**** Supplied data

Record Library : Type := {
  (** wikipedia_for_humans *)
  wfh_page_data : value → string → res value;
  wfh_tldr : value → string → res value;
  wfh_summary : value → string → res value;
  wfh_tldr_about : value → value → string → res value;
  wfh_ask_about : value → value → string → res value;
  (** [HeuristicExtractor().extract_subject(query, lang)] *)
  extract_subject : string → string → res value;
  (** [simplematch.match(template, text)]: the captures, or [None] *)
  simplematch_match : string → string → option (gmap string value);
  (** inherited from QuestionSolver *)
  sentence_split : value → Z → res (list string);
  search : value → gmap string value → res value;
  long_answer : string → string → res (list (gmap string value));
  base_default_lang : gmap string value → string;
  (** [str.title()] *)
  str_title : string → string;
}.

(** Calls that leave the solver, in the order they are made; the entry of
    [get_secondary_search] is recorded too. *)
Inductive call : Type :=
| CPageData (q : value) (lang : string)
| CTldr (q : value) (lang : string)
| CSummary (q : value) (lang : string)
| CTldrAbout (sub q : value) (lang : string)
| CAskAbout (sub q : value) (lang : string)
| CExtract (q : string) (lang : string)
| CMatch (template q : string)
| CSplit (text : value) (n : Z)
| CSearch (q : value) (ctx : gmap string value)
| CSecondary (q : string) (lang : string).

(** The language a call is made in, for the calls that take one. *)
Definition call_lang (c : call) : option string :=
  match c with
  | CPageData _ l | CTldr _ l | CSummary _ l
  | CTldrAbout _ _ l | CAskAbout _ _ l | CExtract _ l | CSecondary _ l => Some l
  | CMatch _ _ | CSplit _ _ | CSearch _ _ => None
  end.

Definition is_secondary (c : call) : bool :=
  match c with CSecondary _ _ => true | _ => false end.

(** ** The solver monad: a log of calls and a result or an exception *)

Definition M (A : Type) : Type := (list call * res A)%type.

Definition ret {A} (a : A) : M A := ([], Ok a).

Definition bind {A B} (m : M A) (f : A → M B) : M B :=
  match m with
  | (l, Ok a) => let '(l', r) := f a in (l ++ l', r)
  | (l, Raise e) => (l, Raise e)
  end.

Definition lift {A} (r : res A) : M A := ([], r).
Definition ext {A} (c : call) (r : res A) : M A := ([c], r).

(** [try: m except: h] with a bare [except]. *)
Definition catch {A} (m : M A) (h : M A) : M A :=
  match m with
  | (l, Ok a) => (l, Ok a)
  | (l, Raise _) => let '(l', r) := h in (l ++ l', r)
  end.

Definition trace {A} (m : M A) : list call := m.1.
Definition outcome {A} (m : M A) : res A := m.2.

Notation "x <- m ; k" := (bind m (fun x => k))
  (at level 20, m at level 100, k at level 200, only parsing).
Notation "' p <- m ; k" := (bind m (fun x => let 'p := x in k))
  (at level 20, p pattern, m at level 100, k at level 200, only parsing).

Fixpoint mapM {A B} (f : A → M B) (l : list A) : M (list B) :=
  match l with
  | [] => ret []
  | x :: l' => y <- f x ; ys <- mapM f l' ; ret (y :: ys)
  end.

(** ** WikipediaSolver *)

Record solver : Type := {
  solver_config : gmap string value;
  default_lang : string;
}.

(** [WikipediaSolver.__init__]: the language entry is overwritten before the
    base class reads the configuration. *)
Definition solver_init_config (config : option (gmap string value)) : gmap string value :=
  let config := match config with
                | Some c => if truthy (VDict c) then c else ∅
                | None => ∅
                end in
  <["lang" := VStr "en"]> config.

Definition WikipediaSolver_init (lib : Library) (config : option (gmap string value)) : solver :=
  let config := solver_init_config config in
  {| solver_config := config; default_lang := base_default_lang lib config |}.

Section Solver.
Variable lib : Library.
Variable self : solver.

Definition extract_keyword (query : string) (lang : string) : M value :=
  ext (CExtract query lang) (extract_subject lib query lang).

Definition get_secondary_search (query : string) (lang : string) : M (value * value) :=
  _ <- ext (CSecondary query lang) (Ok tt) ;
  let fallback := (q <- extract_keyword query lang ; ret (q, VNone)) in
  if String.eqb lang "en" then
    m <- ext (CMatch pattern query) (Ok (simplematch_match lib pattern query)) ;
    match m with
    | Some d =>
        if truthy (VDict d) then
          q <- lift (py_getitem (VDict d) "query") ;
          sub <- lift (py_getitem (VDict d) "subquery") ;
          ret (q, sub)
        else fallback
    | None => fallback
    end
  else fallback.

********

### Requirement
Return every record, leaving each line exactly as it was given.

### Exercise output
Record Library : Type := {
  (** wikipedia_for_humans *)
  wfh_page_data : value → string → res value;
  wfh_tldr : value → string → res value;
  wfh_summary : value → string → res value;
  wfh_tldr_about : value → value → string → res value;
  wfh_ask_about : value → value → string → res value;
  (** [HeuristicExtractor().extract_subject(query, lang)] *)
  extract_subject : string → string → res value;
  (** [simplematch.match(template, text)]: the captures, or [None] *)
  simplematch_match : string → string → option (gmap string value);
  (** inherited from QuestionSolver *)
  sentence_split : value → Z → res (list string);
  search : value → gmap string value → res value;
  long_answer : string → string → res (list (gmap string value));
  base_default_lang : gmap string value → string;
  (** [str.title()] *)
  str_title : string → string;
}.

(** Calls that leave the solver, in the order they are made; the entry of
    [get_secondary_search] is recorded too. *)
Inductive call : Type :=
| CPageData (q : value) (lang : string)
| CTldr (q : value) (lang : string)
| CSummary (q : value) (lang : string)
| CTldrAbout (sub q : value) (lang : string)
| CAskAbout (sub q : value) (lang : string)
| CExtract (q : string) (lang : string)
| CMatch (template q : string)
| CSplit (text : value) (n : Z)
| CSearch (q : value) (ctx : gmap string value)
| CSecondary (q : string) (lang : string).

(** The language a call is made in, for the calls that take one. *)
Definition call_lang (c : call) : option string :=
  match c with
  | CPageData _ l | CTldr _ l | CSummary _ l
  | CTldrAbout _ _ l | CAskAbout _ _ l | CExtract _ l | CSecondary _ l => Some l
  | CMatch _ _ | CSplit _ _ | CSearch _ _ => None
  end.

Definition is_secondary (c : call) : bool :=
  match c with CSecondary _ _ => true | _ => false end.

(** ** The solver monad: a log of calls and a result or an exception *)

Definition M (A : Type) : Type := (list call * res A)%type.

Definition ret {A} (a : A) : M A := ([], Ok a).

Definition bind {A B} (m : M A) (f : A → M B) : M B :=
  match m with
  | (l, Ok a) => let '(l', r) := f a in (l ++ l', r)
  | (l, Raise e) => (l, Raise e)
  end.

Definition lift {A} (r : res A) : M A := ([], r).
Definition ext {A} (c : call) (r : res A) : M A := ([c], r).

(** [try: m except: h] with a bare [except]. *)
Definition catch {A} (m : M A) (h : M A) : M A :=
  match m with
  | (l, Ok a) => (l, Ok a)
  | (l, Raise _) => let '(l', r) := h in (l ++ l', r)
  end.

Definition trace {A} (m : M A) : list call := m.1.
Definition outcome {A} (m : M A) : res A := m.2.

Notation "x <- m ; k" := (bind m (fun x => k))
  (at level 20, m at level 100, k at level 200, only parsing).
Notation "' p <- m ; k" := (bind m (fun x => let 'p := x in k))
  (at level 20, p pattern, m at level 100, k at level 200, only parsing).

Fixpoint mapM {A B} (f : A → M B) (l : list A) : M (list B) :=
  match l with
  | [] => ret []
  | x :: l' => y <- f x ; ys <- mapM f l' ; ret (y :: ys)
  end.

(** ** WikipediaSolver *)

Record solver : Type := {
  solver_config : gmap string value;
  default_lang : string;
}.

(** [WikipediaSolver.__init__]: the language entry is overwritten before the
    base class reads the configuration. *)
Definition solver_init_config (config : option (gmap string value)) : gmap string value :=
  let config := match config with
                | Some c => if truthy (VDict c) then c else ∅
                | None => ∅
                end in
  <["lang" := VStr "en"]> config.

Definition WikipediaSolver_init (lib : Library) (config : option (gmap string value)) : solver :=
  let config := solver_init_config config in
  {| solver_config := config; default_lang := base_default_lang lib config |}.

Section Solver.
Variable lib : Library.
Variable self : solver.

Definition extract_keyword (query : string) (lang : string) : M value :=
  ext (CExtract query lang) (extract_subject lib query lang).

Definition get_secondary_search (query : string) (lang : string) : M (value * value) :=
  _ <- ext (CSecondary query lang) (Ok tt) ;
  let fallback := (q <- extract_keyword query lang ; ret (q, VNone)) in
  if String.eqb lang "en" then
    m <- ext (CMatch pattern query) (Ok (simplematch_match lib pattern query)) ;
    match m with
    | Some d =>
        if truthy (VDict d) then
          q <- lift (py_getitem (VDict d) "query") ;
          sub <- lift (py_getitem (VDict d) "subquery") ;
          ret (q, sub)
        else fallback
    | None => fallback
    end
  else fallback.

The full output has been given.